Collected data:
Lemma admission_keeper b l id :
  normalizeIdentity id = id →
  keeper b (wellFormed b) (sparesBlock l id) (blocks l id) (rowKeeps b l id).
Proof.
  intros Hnorm. split.
  - intros a d w o a' d' Hw _ Ha. by eapply perform_wf.
  - apply admission_reload.
  - apply admission_boot.
  - intros a d w o a' d' Hw Hsp Hk Ha. destruct (decide (b = Updating)) as [-> | Hb].
    + by eapply concluded_blocks, Hk; [|by eapply perform_shared].
    + destruct (perform_alone _ _ _ _ _ _ _ l id Hb Hnorm Hw Hsp Ha) as (Hw' & _ & Hg).
      split; [by apply Hg, Hk|]. by rewrite (wf_backing _ _ Hw').
  - intros t a d w o a' d' -> Hw Hsp [Hl Hp] Ha. split; [done|]. intros Hb.
    destruct (Hp Hb) as [|Hr]; [by left|right]. by eapply concluded_row; [by eapply perform_shared|].
  - intros a d a' -> Hw [Hl Hp] Hr. cbn in Hr. unfold ReloadFromStore in Hr. rewrite (wf_backing _ _ Hw) in Hr.
    destruct (restoreSnapshotLocked _ _ _ _) as [a1 [|]] eqn:Hrow; [done|]. injection Hr as <-.
    destruct (restore_row _ _ _ _ _ _ Hw Hrow) as (Hw' & H1 & H2 & H3). specialize (Hp (wf_backing _ _ Hw)).
    split; [destruct Hp; [by apply H2|apply H1; [done|by exists d]]|]. intros _. by rewrite H3.
  - intros a d w o a' d' Hw Hsp Hk [Hm Hr] Ha. split; [done|]. destruct (decide (b = Updating)) as [-> | Hb].
    + by eapply concluded_row; [by eapply perform_shared|].
    + destruct Hk as [|Hk]; [done|].
      destruct (perform_alone _ _ _ _ _ _ _ l id Hb Hnorm Hw Hsp Ha) as (_ & Hal & _). eapply alone_row; [done..|apply Hk|done].
  - intros a d a' -> Hw [_ Hrow] Hr. cbn in Hr. unfold ReloadFromStore in Hr. rewrite (wf_backing _ _ Hw) in Hr.
    destruct (restoreSnapshotLocked _ _ _ _) as [a1 [|]] eqn:He; [done|]. injection Hr as <-.
    destruct (restore_row _ _ _ _ _ _ Hw He) as (Hw' & H1 & _ & _). split; [apply H1; [done|by exists d]|by right].
  - intros d a [Hm Hrow] Hr. cbn in Hr. unfold SetPersister in Hr.
    destruct (restoreSnapshotLocked _ _ _ _) as [a1 [|]] eqn:He; [done|]. injection Hr as <-.
    destruct (restore_row _ _ _ _ _ _ new_wellFormed He) as (Hw' & H1 & _ & _). split; [apply H1; [done|by exists d]|by right].
Qed.
Definition setDeviceRisk (o : HighRiskOverlay) (stored : option payload) (w : write_outcome) (weak : bool)
    (deviceID severity : string) (automatic : bool) : HighRiskOverlay * option payload * result risk_error bool :=
  let id := NormalizeDeviceID deviceID in
  if is_empty id then (o, stored, Err IdentityRequired)
  else match deviceSeverity severity with
  | None => (o, stored, Err InvalidDeviceSeverity)
  | Some severity =>
      if isUnavailable o then (o, stored, Err ErrRiskUnavailable)
      else
        let previous := severityOf (devices o) id in
        let changed := negb (String.eqb previous severity)
                       || bool_decide (is_Some (devices o !! id)) && is_empty severity in
        if automatic && negb changed && negb (deviceSavePending o) then (o, stored, Ok false)
        else
          let candidate := put_severity id severity (devices o) in
          let published := automatic && worse severity previous in
          let o1 := if published then publishDevices candidate o else o in
          let '(o2, stored', r) := saveRisk o1 stored w weak candidate (users o1) (legacyUnattributed o1) in
          match r with
          | Err e => (if automatic then o2 <| deviceSavePending := true |> else o2, stored', Err e)
          | Ok warning =>
              let o3 := o2 <| deviceSavePending := false |> in
              (if changed && negb published then publishDevices candidate o3 else o3, stored', Ok warning)
          end
  end.
Lemma user_alone b o stored w weak mark r k o' stored' :
  wellFormed b o → (SetUserRisk o stored w weak mark).1 = (o', stored') → settled b r k o stored o' stored'.
Proof.
  intros Hw. assert (settled b r k o stored o stored) as Hsame by done.
  unfold SetUserRisk. destruct (normalizeUserRisk mark) as [u|] eqn:Hu; [|by intros [= <- <-]].
  destruct (_ || _); [by intros [= <- <-]|]. cbv zeta. destruct (saveRisk _ _ _ _ _ _ _) as [[o1 s1] res] eqn:Hs.
  pose proof (put_user_canonical _ _ _ Hu (wf_users _ _ Hw)) as Hc.
  destruct (saved_first b o stored w weak _ _ _ o1 s1 res
    (fun o1 => rbump (rebuildUserIndexLocked (o1 <| users := put_user u (users o) |>))) r k Hw (wf_devices _ _ Hw) Hc (wf_legacy _ _ Hw))
    as [H1 H2]; [done| |exact Hs|].
  - intros p o2 Hw2. split; [by apply wf_users_set|done].
  - destruct res; by intros [= <- <-].
Qed.

Lemma discard_alone b o stored w weak id expected r k o' stored' :
  wellFormed b o → (DiscardLegacyUnattributed o stored w weak id expected).1 = (o', stored') →
  settled b r k o stored o' stored'.
Proof.
  intros Hw. assert (settled b r k o stored o stored) as Hsame by done.
  unfold DiscardLegacyUnattributed. cbv zeta. destruct (negb _); [by intros [= <- <-]|]. destruct (_ || _); [by intros [= <- <-]|].
  destruct (legacyTarget _ _ _); [by intros [= <- <-]|]. destruct (saveRisk _ _ _ _ _ _ _) as [[o1 s1] res] eqn:Hs.
  pose proof (marks_sub _ _ (delete_subseteq _ (NormalizeDeviceID id)) (wf_legacy _ _ Hw)) as Hc.
  destruct (saved_first b o stored w weak _ _ _ o1 s1 res
    (fun o1 => rbump (o1 <| legacyUnattributed := delete (NormalizeDeviceID id) (legacyUnattributed o) |>)) r k
    Hw (wf_devices _ _ Hw) (wf_users _ _ Hw) Hc) as [H1 H2]; [done| |exact Hs|].
  - intros p o2 Hw2. split; [by apply wf_legacy_set|done].
  - destruct res; by intros [= <- <-].
Qed.
(* ===== verification/RuleCompile.v ===== *)
(** * Egress rules become policies ([src/policyrule/compile_egress.go, service_transport.go])

    How the authored egress rules of [PolicyRule] become policies of the condition
    language, and what the policies of one rule accept together.  The asset catalogue is
    reached through the interface [EgressResolver]; what it promises is the class
    [PointwiseResolver]. *)

From stdpp Require Import base gmap sets list strings.
From S2P Require Import Prelude GoStd GoNet Model Common Conditions PolicyOrder SaaSCatalog Inspection.
From S2P Require Import BreakGlass Guards Locality EastWest Evaluator Decision PolicyRule.
Import PolicyRule.

Open Scope Z_scope.

Module RuleCompile.

(** ** The resolver

    A method that the Go code finds by a type assertion is an [option]. *)

Definition transports := gmap string (list Z).

Class EgressResolver (R : Type) := {
  SourceDeviceTokens : R → string → list string → list string;
  EndpointAddresses : R → string → list string → list string;
  serviceTransportResolver : R → option (string → string → transports);
}.

Definition nul : string := String (Ascii.ascii_of_N 0) "".
Definition sourceNoMatchSentinel : string := nul +:+ "no-such-source-device".
Definition destinationNoMatchSentinel : string := nul +:+ "no-such-destination".

(** ** Services *)

Definition validTransport (kv : string * list Z) : bool :=
  containsString ["tcp"; "udp"] kv.1 && negb (is_nil kv.2)
  && forallb (fun port => (1 <=? port) && (port <=? 65535)) kv.2.

(** The distinct ports in increasing order. *)
Definition sortedPorts (ports : list Z) : list Z :=
  sort_stable Z.ltb (elements (list_to_set ports : gset Z)).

What you are asked to do: What is needed is the number of lines in these entries that include the word "Updating"; please give it alone.

Output for this task: 2